Offset committed for second message when first is still being processed
Checklist
- [x] I have included information about relevant versions
- [x] I have verified that the issue persists when using the
masterbranch of Faust.
Steps to reproduce
- Create new python 3.8 virtualenv
- Install Faust
pip install git+https://github.com/robinhood/faust@b6ebdd955c1de5ceed81f53ade76b4b04561151e - Create worker with agent (with 2 actors) and with task that adds messages to topic. Add monitor that prints offset commits.

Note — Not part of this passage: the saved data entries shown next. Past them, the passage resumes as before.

Lemma get_free_spec s f :
  length (k_spike_files s) = MAX_FILES -> first_free_file s f ->
  spike_file_get_free s = Ok (Some f) (updf f (set_refcnt INIT_FILE_REF) s).
Proof.
  intros Hl ((x & Hx & H0) & Hj). unfold spike_file_get_free. erewrite bind_Ok; [|reflexivity].
  rewrite take_ge by lia.
  assert (list_find (fun f => refcnt f = 0) (k_spike_files s) = Some (f, x)) as ->; [|done].
  apply list_find_Some. split_and!; [done..|]. intros j y Hy Hlt. by eapply Hj.
Qed.
Lemma get_free_none s :
  (forall x, x ∈ k_spike_files s -> refcnt x <> 0) -> spike_file_get_free s = Ok None s.
Proof.
  intros H. unfold spike_file_get_free. erewrite bind_Ok; [|reflexivity].
  assert (list_find (fun f => refcnt f = 0) (take MAX_FILES (k_spike_files s)) = None) as ->; [|done].
  apply list_find_None. apply Forall_forall. intros x Hx%elem_of_take. 
  destruct Hx as (i & Hi & _). apply H. by eapply list_elem_of_lookup_2.
Qed.
Lemma dup_spec s f i :
  length (k_spike_fds s) = MAX_FDS -> first_free_fd s i -> 0 < refcnt (file s f) ->
  spike_file_dup f s =
    Ok (Z.of_nat i) (updf f (set_refcnt (u32 (refcnt (file s f) + 1)))
                      (set_k_spike_fds (<[i := Some f]> (k_spike_fds s)) s)).
Proof.
  intros Hl (Hx & Hj) Hr. unfold spike_file_dup. erewrite bind_Ok; [|reflexivity].
  rewrite take_ge by lia.
  assert (list_find (fun d => d = None) (k_spike_fds s) = Some (i, None)) as ->.
  { apply list_find_Some. split_and!; [done..|]. intros j y Hy Hlt. by eapply Hj. }
  erewrite bind_Ok; [|reflexivity]. unfold spike_file_incref. rewrite bind_assoc.
  erewrite bind_Ok; [|reflexivity]. rewrite bind_assoc. erewrite bind_Ok; [|reflexivity].
  by rewrite (proj2 (Z.ltb_lt _ _)).
Qed.
Lemma decref_spec s f :
  refcnt (file s f) <> 2 ->
  spike_file_decref f s = Ok tt (updf f (set_refcnt (u32 (refcnt (file s f) - 1))) s).
Proof.
  intros H. unfold spike_file_decref. erewrite bind_Ok; [|reflexivity].
  erewrite bind_Ok; [|reflexivity]. by rewrite (proj2 (Z.eqb_neq _ _)).
Qed.
Lemma get_spec s fd f :
  (fd < MAX_FDS)%nat -> k_spike_fds s !! fd = Some (Some f) -> 0 < refcnt (file s f) ->
  spike_file_get (Z.of_nat fd) s =
    Ok (Some f) (updf f (set_refcnt (u32 (refcnt (file s f) + 1))) s).
Proof.
  intros Hb Hd Hr. unfold spike_file_get, get_fd.
  assert (Hir : fd_in_range (Z.of_nat fd) = true).
  { unfold fd_in_range, MAX_FDS in *. rewrite andb_true_iff, Z.leb_le, Z.ltb_lt. lia. }
  rewrite Hir. simpl. erewrite bind_Ok; [|reflexivity]. rewrite Nat2Z.id, Hd. simpl.
  erewrite bind_Ok; [|reflexivity]. rewrite (proj2 (Z.eqb_neq _ _)) by (unfold file in Hr; lia).
  done.
Qed.
(** ** host_open *)

(** the host's answer to opening the path at [fn] *)
Definition open_request (s : kstate) (fn n flags : Z) : Z * gmap Z Z * host_state :=
  host_call HTIFSYS_openat (u64 <$> [AT_FDCWD; fn; n + 1; flags; 0; 0; 0]) (k_mem s) (k_host s).

Lemma updf_insert s f g x :
  k_spike_files s !! f = Some x -> k_spike_files (updf f g s) = <[f := g x]> (k_spike_files s).
Proof.
  intros Hx. unfold updf. simpl. apply list_eq. intros j.
  destruct (decide (f = j)) as [<-|]; [|by rewrite list_lookup_alter_ne, list_lookup_insert_ne].
  rewrite list_lookup_alter_eq, Hx, list_lookup_insert_eq; [done|]. by eapply lookup_lt_Some.
Qed.

(** [s'] is [s] with slot [f] set to [x], descriptors [fds], and the host at [(m, h)] *)
Record host_step (s s' : kstate) (f : nat) (x : spike_file) (fds : list (option nat))
    (m : gmap Z Z) (h : host_state) : Prop := {
  hs_files : k_spike_files s' = <[f := x]> (k_spike_files s);
  hs_fds : k_spike_fds s' = fds;
  hs_mem : k_mem s' = m;
  hs_host : k_host s' = h;
  hs_rest : s' = set_k_spike_files (k_spike_files s') (set_k_spike_fds fds (set_k_mem m (set_k_host h s)))
}.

Save it to
example.py
import asyncio
import faust
from faust.sensors.monitor import Monitor
class PrintCommitMonitor(Monitor):
def on_tp_commit(self, tp_offsets):
print(f'Commit offsets {tp_offsets}')
app = faust.App(
'test-app',
broker='kafka://localhost:9092',
value_serializer='raw',
Monitor=PrintCommitMonitor,
)
test_topic = app.topic('test')
@app.agent(test_topic, concurrency=2)
async def process(stream):
async for msg in stream:
print(f'Start processing {msg} - by {stream.concurrency_index}')
if msg == b'Message i=0':
await asyncio.sleep(20)
else:
await asyncio.sleep(3)
print(f'Finish processing {msg} - by {stream.concurrency_index}')
@app.task(on_leader=True)
async def on_started():
print('Add messages')
for i in range(10):
msg = f'Message i={i}'
await test_topic.send(key=msg, value=msg)
- Start worker
faust -A example worker -l info --without-web. Worker will create kafka topic. Task will write 10 messages to topic - Two actors will start processing messages. First actor will take message with offset 0, second actor will take message with offset 1
- After second actor will finish processing message with offset 1 (but before first actor will finish processing message with offset 0) offset 1 will be committed
Expected behavior
Worker commits offset only after all messages with smaller offsets are processed.
Actual behavior
Worker commits offset 1 after message with offset is processed by one actor, but message with offset 0 is still being processed by another actor.
Versions
- Python version - 3.8.6
- Faust version - git+https://github.com/robinhood/faust@b6ebdd955c1de5ceed81f53ade76b4b04561151e
- Operating system - Ubuntu 20.04.1
- Kafka version - 2.4.1
The concurrency processes messages out of order. You wont see this behavior with concurrency=1
I was also curious about this behavior. I was expecting messages to be processed out of order, but offsets to be committed in order. The current design could clearly lead to data loss in the case of a failure and restart.
if a service crash then restart; the tp offset was not the message witch made agent crash
this is a very important issue on faust's concurrency: even if the logic for the event process is completely build with out-of-order in mind, the out-of-order commit-offset will cause loss of data when consumer process is interrupted.